#### Dataset items
________________________________________

(* ===== verification/Handshake.v ===== *)
(** * Handshakes between nodes

    The dialling side of one node composed with the accepting side of another:
    the event one sends first is the one the other reads first. *)

From S2P Require Import Prelude Common Conversions Grpc ManagerGrpc WorkerGrpc GrpcTheorems.

(** What a connection task does to its session table and tells its service: the
    session it registers and the announcement it makes. *)
Definition registered {E A} (l : list (ConnAction E A)) : option (NodeId * StreamSide) :=
  head (omap (λ a, match a with InsertSession id s => Some (id, s) | _ => None end) l).

Section handshake.
Context `{UuidLaws}.

(** Identifiers are the texts of UUIDs. *)
Definition id_ok (id : NodeId) : Prop := ∃ text, parse_str text = Some (node_id_string id).

Lemma id_roundtrip id : id_ok id → NodeId_from_string (NodeId_to_string id) = Some id.
Proof.
  intros [text Ht%parse_str_canonical]. unfold NodeId_from_string, NodeId_to_string. rewrite Ht. by destruct id.
Qed.

(** C31: When manager [a] dials manager [b], the two handlers meet: [a]'s first
    event makes [b] adopt [a]'s replication factor, register a session for [a],
    announce [a] with the address [a] listens on and answer; the answer makes
    [a] register a session for [b] and announce [b] with the address it dialled.
    A dial that fails leaves no session and no message. *)
Theorem manager_handshake me_a me_b host port rf config items_a items_b :
  id_ok (me_id me_a) → id_ok (me_id me_b) → is_u32 rf →
  ∃ connect response,
    let dial := ManagerGrpc.new_manager_connection me_a host port rf in
    dial ConnectFailed = [] ∧ dial OpenFailed = [] ∧
    head (dial (Opened true (Some response) items_a)) = Some (SendEvent connect) ∧
    registered (dial (Opened true (Some response) items_a)) = Some (me_id me_b, Output) ∧
    head (service_messages (dial (Opened true (Some response) items_a))) =
      Some (ManagerProtocol.NewConnection (Some (me_id me_b)) host port true) ∧
    match config with
    | ManagerConfig grpc_port self_hp manager_hp _ =>
        ∃ acts, open_connection me_b config (Some connect) items_b true =
            Some (ManagerConfig grpc_port self_hp manager_hp rf, InsertSession (me_id me_a) Input :: SendEvent response :: acts) ∧
          head (service_messages acts) =
            Some (ManagerProtocol.NewConnection (Some (me_id me_a)) (me_host me_a) (me_port me_a) true)
    | WorkerConfig _ _ _ _ => open_connection me_b config (Some connect) items_b true = None
    end.
Proof.
  intros Ha Hb Hrf.
  exists (ManagerEvent.Connect (mkGConnect (NodeId_to_string (me_id me_a))
           (Some (mkGAddr (me_host me_a) (me_port me_a))) (Some (as_u32 rf)))),
    (ManagerEvent.ConnectResponse (NodeId_to_string (me_id me_b))).
  assert (as_u32 rf = rf) as Hu by (by apply as_u32_small).
  unfold ManagerGrpc.new_manager_connection, ManagerGrpc.start_communication_with_manager, registered.
  rewrite (id_roundtrip _ Hb). split_and!; try done.
  - unfold run_input, ManagerGrpc.input_from_manager. by destruct (input_loop _ _) as [ms p].
  - destruct config; simpl; [|done]. rewrite (id_roundtrip _ Ha), Hu. eexists. split; [done|].
    unfold run_input, ManagerGrpc.input_from_manager. by destruct (input_loop _ _) as [ms p].
Qed.

(** When worker [a] dials worker [b], both register a session and each announces
    the other as a worker, [b] with the address [a] listens on; when it dials a
    manager, the manager announces it as a worker. *)
Theorem worker_handshake me_a me_b host port items_a items_b items_m items_w :
  id_ok (me_id me_a) → id_ok (me_id me_b) →
  (∃ connect response acts,
     let dial := new_worker_connection me_a host port in
     dial ConnectFailed = [] ∧ dial OpenFailed = [] ∧
     head (dial (Opened true (Some response) items_a)) = Some (SendEvent connect) ∧
     registered (dial (Opened true (Some response) items_a)) = Some (me_id me_b, Output) ∧
     head (service_messages (dial (Opened true (Some response) items_a))) =
       Some (WorkerProtocol.NewConnection (Some (me_id me_b)) host port false) ∧
     WorkerGrpc.open_worker_connection me_b (Some connect) items_b true =
       InsertSession (me_id me_a) Input :: SendEvent response :: acts ∧
     head (service_messages acts) =
       Some (WorkerProtocol.NewConnection (Some (me_id me_a)) (me_host me_a) (me_port me_a) false)) ∧
  (∃ connect response acts,
     let dial := WorkerGrpc.new_manager_connection me_a host port in
     dial ConnectFailed = [] ∧ dial OpenFailed = [] ∧
     head (dial (Opened true (Some response) items_m)) = Some (SendEvent connect) ∧
     registered (dial (Opened true (Some response) items_m)) = Some (me_id me_b, Output) ∧
     ManagerGrpc.open_worker_connection me_b (Some connect) items_w true =
       InsertSession (me_id me_a) Input :: SendEvent response :: acts ∧
     head (service_messages acts) =
       Some (ManagerProtocol.NewConnection (Some (me_id me_a)) (me_host me_a) (me_port me_a) false)).
Proof.
  intros Ha Hb. split.
  - exists (PeerEvent.Connect (NodeId_to_string (me_id me_a)) (Some (mkGAddr (me_host me_a) (me_port me_a)))),
      (PeerEvent.ConnectResponse (NodeId_to_string (me_id me_b))).
    eexists. unfold new_worker_connection, start_communication_with_worker, registered, WorkerGrpc.open_worker_connection.
    rewrite (id_roundtrip _ Ha), (id_roundtrip _ Hb). split_and!; try done;
      unfold run_input, WorkerGrpc.input_from_worker; by destruct (input_loop _ _) as [ms p].
  - exists (WorkerEvent.Connect (mkGConnect (NodeId_to_string (me_id me_a))
             (Some (mkGAddr (me_host me_a) (me_port me_a))) None)),
      (WorkerEvent.ConnectResponse (NodeId_to_string (me_id me_b))).
    eexists. unfold WorkerGrpc.new_manager_connection, WorkerGrpc.start_communication_with_manager, registered,
      ManagerGrpc.open_worker_connection.
    rewrite (id_roundtrip _ Ha), (id_roundtrip _ Hb). split_and!; try done;
      unfold run_input, ManagerGrpc.input_from_worker; by destruct (input_loop _ _) as [ms p].
Qed.

End handshake.

(** ** Witnesses *)

Lemma manager_handshake_witness :
  ∃ connect response acts,
    registered (ManagerGrpc.new_manager_connection (H := any_uuid) gx "host-y" 2 3 (Opened true (Some response) [])) =
      Some (me_id gy, Output) ∧
    open_connection (H := any_uuid) gy (ManagerConfig 2 ("host-y", 2) None 1) (Some connect) [] true =
      Some (ManagerConfig 2 ("host-y", 2) None 3, InsertSession (me_id gx) Input :: SendEvent response :: acts).
Proof.
  destruct (manager_handshake (H := any_uuid) (H0 := any_uuid_laws) gx gy "host-y" 2 3 (ManagerConfig 2 ("host-y", 2) None 1) [] [])
    as (connect & response & _ & _ & _ & Hr & _ & acts & Ho & _).
  - by exists "x"%string.
  - by exists "y"%string.
  - done.
  - by exists connect, response, acts.
Defined.

Lemma worker_handshake_witness :
  ∃ response, registered (new_worker_connection (H := any_uuid) gx "host-y" 2 (Opened true (Some response) [])) =
    Some (me_id gy, Output).
Proof.
  destruct (worker_handshake (H := any_uuid) (H0 := any_uuid_laws) gx gy "host-y" 2 [] [] [] [])
    as [(connect & response & acts & _ & _ & _ & Hr & _) _].
  - by exists "x"%string.
  - by exists "y"%string.
  - by exists response.
Defined.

________________________________________

#### Task prompt
Please copy the lines above from the line with "Some (WorkerProtocol.NewConnection (Some (me_id me_b))" up to and including the line with "let dial := WorkerGrpc.new_manager_connection", exactly as written and with nothing else.

#### Result
       Some (WorkerProtocol.NewConnection (Some (me_id me_b)) host port false) ∧
     WorkerGrpc.open_worker_connection me_b (Some connect) items_b true =
       InsertSession (me_id me_a) Input :: SendEvent response :: acts ∧
     head (service_messages acts) =
       Some (WorkerProtocol.NewConnection (Some (me_id me_a)) (me_host me_a) (me_port me_a) false)) ∧
  (∃ connect response acts,
     let dial := WorkerGrpc.new_manager_connection me_a host port in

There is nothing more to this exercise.